Throughout the forum Rutberg told the audience that his experience as a business owner who turned around and made three businesses profitable would be a benefit to the county, which is struggling to balance its budget ahead of fiscal year 2017.
When asked about legal expenses, Rutberg said they “need to go through the county manager. As a business owner, I have plenty of experience delegating.”
Cowan, who is an attorney, pointed to his legal experience throughout the forum and said he would be able to guide the county through legal forms without paying for the expense of using the county attorney.
“I watched the BOC meeting and the county attorney was asked to do things that should be done by the departments,” Cowan said when asked the same question as Rutberg. “As an attorney, I can say what should go to the attorney and what should be done by management.”

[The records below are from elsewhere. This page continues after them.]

(** * Storefront client: product cache, request client, cart guard, checkout

    A shallow embedding of the TypeScript sources of the storefront client:

    - [src/utils/cookies.ts]            the cookie store ([Cookies]);
    - [src/services/api.ts]             the request client that tries the
                                        dev-time proxy and then the direct
                                        endpoint ([ApiDirect]);
    - the webhook revision of [api.ts]  the request client that posts every
                                        operation to [/webhook] and fills the
                                        product cache from the product list
                                        ([ApiWebhook]);
    - [pages/Checkout.tsx]              the three-step checkout ([Checkout]) and
                                        its single-page revision
                                        ([CheckoutSinglePage]);
    - [pages/CartPage.tsx]              the cart page with its shared promise
                                        map ([CartPage]);
    - [pages/HomePage.tsx]              the product grid with its shared promise
                                        ([HomePage]) and, in the revision with
                                        the cart sidebar, the cart badge
                                        ([HomePageWithCart]);
    - [components/Cart.tsx],
      [components/ProductDetailModal.tsx],
      [pages/ProductDetail.tsx]         the cart sidebar ([Cart]), the product
                                        modal ([ProductDetailModal]) and the
                                        product page ([ProductDetail]);
    - the address section of the
      checkout pages                    ([CheckoutForm]);
    - [getCookie] on the text of
      [document.cookie]                 ([CookieText]);
    - the checkout operations of the
      webhook revision of [api.ts]      ([ApiWebhookCheckout]);
    - the serverless webhook proxy      in its three revisions ([WebhookProxy]);
    - [vite.config.ts]                  the rewrite rules of the development
                                        server, in its two revisions
                                        ([ViteConfig]).

    Asynchronous functions are written in a state-and-exception monad over the
    mutable state they touch.  What the environment decides (the outcome of a
    [fetch], the readings of [Date.now()], what the browser stores of a cookie
    that is assigned) is an explicit argument.  The numbers of carts and
    request bodies are whole numbers; where the code adds them, the [+] of
    JavaScript is an explicit argument, and the stock and the quantity of the
    product modal are numbers that need not be whole ([JsNumber]).  Logging to
    the console is left out, except in the serverless proxy. *)

From stdpp Require Import gmap strings list fin_maps pretty.
From Stdlib Require Import ZArith Lia Ascii QArith.

Open Scope Z_scope.

(* ===================================================================== *)
(** * The JavaScript fragment the sources rely on *)
(* ===================================================================== *)

(** Values that the modelled code throws or that reject a promise.
    [NotAnError] stands for a thrown value that is not an [Error] instance. *)
Inductive JsError :=
| Error (message : string)
| TypeError (message : string)
| SyntaxError (message : string)
| NotAnError.

Definition message (e : JsError) : string :=
  match e with
  | Error m | TypeError m | SyntaxError m => m
  | NotAnError => ""
  end.

(** [e instanceof TypeError] *)
Definition instanceofTypeError (e : JsError) : bool :=
  match e with TypeError _ => true | _ => false end.

(** [e instanceof Error] *)
Definition instanceofError (e : JsError) : bool :=
  match e with NotAnError => false | _ => true end.

(** How a call, or an awaited promise, ends. *)
Inductive Completion (A : Type) :=
| Return (a : A)
| Throw (e : JsError).
Arguments Return {A} a.
Arguments Throw {A} e.

(** Truthiness of a string: every string but the empty one. *)
Definition truthy (s : string) : bool :=
  match s with EmptyString => false | String _ _ => true end.

(** Truthiness of an optional string property ([undefined], [null] and the
    empty string are falsy). *)
Definition truthyOpt (o : option string) : bool :=
  match o with Some s => truthy s | None => false end.

(** [a || b] on optional strings. *)
Definition orElse (a b : option string) : option string :=
  if truthyOpt a then a else b.

(** [a || fallback] where [fallback] is a string literal. *)
Definition orDefault (a : option string) (fallback : string) : string :=
  match a with
  | Some s => if truthy s then s else fallback
  | None => fallback
  end.

(** [s.startsWith(p)] *)
Definition startsWith (s p : string) : bool := String.prefix p s.

(** [s.includes(p)] *)
Fixpoint includes (s p : string) : bool :=
  if String.prefix p s then true
  else match s with
       | EmptyString => false
       | String _ rest => includes rest p
       end.

(** Strict equality of strings. *)
Definition strictEq (a b : string) : bool := bool_decide (a = b).

(** [a !== b] where [b] may be [null]. *)
Definition strictNeqOpt (a : string) (b : option string) : bool :=
  match b with
  | Some s => negb (strictEq a s)
  | None => true
  end.

(** ** Numbers that need not be whole

    A JavaScript number other than [NaN]: a finite double, which is a
    rational number, or one of the infinities.  ([JSON.parse] yields no
    [NaN], and neither do [n + 1], [n - 1] and [parseInt(text) || 1] on such
    a number [n].) *)
Module JsNumber.

Inductive t :=
| Finite (q : Q)
| PositiveInfinity
| NegativeInfinity.

Definition ofZ (n : Z) : t := Finite (inject_Z n).

(** [a <= b] *)
Definition leb (a b : t) : bool :=
  match a, b with
  | Finite x, Finite y => Qle_bool x y
  | NegativeInfinity, _ => true
  | _, PositiveInfinity => true
  | _, _ => false
  end.

(** [a < b] *)
Definition ltb (a b : t) : bool :=
  match a, b with
  | Finite x, Finite y => negb (Qle_bool y x)
  | PositiveInfinity, _ => false
  | _, NegativeInfinity => false
  | _, _ => true
  end.

(** [a > b] *)
Definition gtb (a b : t) : bool := ltb b a.

(** Every number but zero is truthy. *)
Definition truthy (a : t) : bool :=
  match a with
  | Finite q => negb (Qeq_bool q 0)
  | _ => true
  end.

End JsNumber.

(** ** State and exceptions *)

Definition Js (S A : Type) : Type := S -> Completion A * S.

Definition ret {S A} (a : A) : Js S A := fun s => (Return a, s).

Definition bind {S A B} (m : Js S A) (k : A -> Js S B) : Js S B :=
  fun s =>
    match m s with
    | (Return a, s') => k a s'
    | (Throw e, s') => (Throw e, s')
    end.

Definition throw {S A} (e : JsError) : Js S A := fun s => (Throw e, s).

(** [try { m } catch (e) { handler e }] *)
Definition tryCatch {S A} (m : Js S A) (handler : JsError -> Js S A) : Js S A :=
  fun s =>
    match m s with
    | (Return a, s') => (Return a, s')
    | (Throw e, s') => handler e s'
    end.

(** [try { m } finally { cleanup }] for a cleanup that does not throw. *)
Definition tryFinally {S A} (m : Js S A) (cleanup : S -> S) : Js S A :=
  fun s => let '(c, s') := m s in (c, cleanup s').

Definition modify {S} (f : S -> S) : Js S unit := fun s => (Return tt, f s).

Definition gets {S A} (f : S -> A) : Js S A := fun s => (Return (f s), s).

(** The outcome of awaiting a promise whose settlement is known. *)
Definition settle {S A} (c : Completion A) : Js S A := fun s => (c, s).

Declare Scope js_scope.
Delimit Scope js_scope with js.
Notation "x <- m ;; k" := (bind m (fun x => k))
  (at level 100, m at next level, right associativity) : js_scope.
Notation "m ;; k" := (bind m (fun _ => k))
  (at level 100, right associativity) : js_scope.
Open Scope js_scope.

(** [l.forEach(f)] *)
Fixpoint forEach {S A} (l : list A) (f : A -> Js S unit) : Js S unit :=
  match l with
  | [] => ret tt
  | x :: rest => f x ;; forEach rest f
  end.

(* ===================================================================== *)
(** * Data: [src/types/product.ts] and the interfaces of [api.ts] *)
(* ===================================================================== *)

(** Only the fields the modelled code reads are kept, together with enough
    payload to tell two records apart. *)

Module ProductVariant.
Record t := { variant_id : string; sku : string }.
End ProductVariant.

Module Product.
Record t := {
  product_id : string;
  name : string;
  selling_price : Z;
  variants : list ProductVariant.t
}.
End Product.

Module ProductsResponse.
Record Currency := { code : string }.
(** [currency] is [None] when the payload comes without the property. *)
Record Payload := {
  products : option (list Product.t);
  currency : option Currency
}.
Record t := {
  status_message : string;
  status_code : string;
  payload : option Payload
}.
End ProductsResponse.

Johnson, who is also an attorney, informed the audience that he began the process to run for county Chair two years ago for the sole reason of his 10 grandchildren. Since making the decision to enter the race, Johnson said he has met with several county departments, attended meetings and “can hit the ground running in January.”
“The Chair is going to be crucial in defining roles,” Johnson said in response to a question concerning the county’s new county manager form of government. “It’s not going to be a question of a power struggle; it’s going to be the chair working with the county manager and district commissioners.”
The three candidates agreed on most the issues presented, which ranged from the solid waste authority, to future development and communications with citizens.
The winner of Cowan and Rutberg will be the new District 5 commissioner due to lack of Democrat opposition. The winner of Johnson and Banes will meet Republican Aaron Varner in the general election Nov. 8.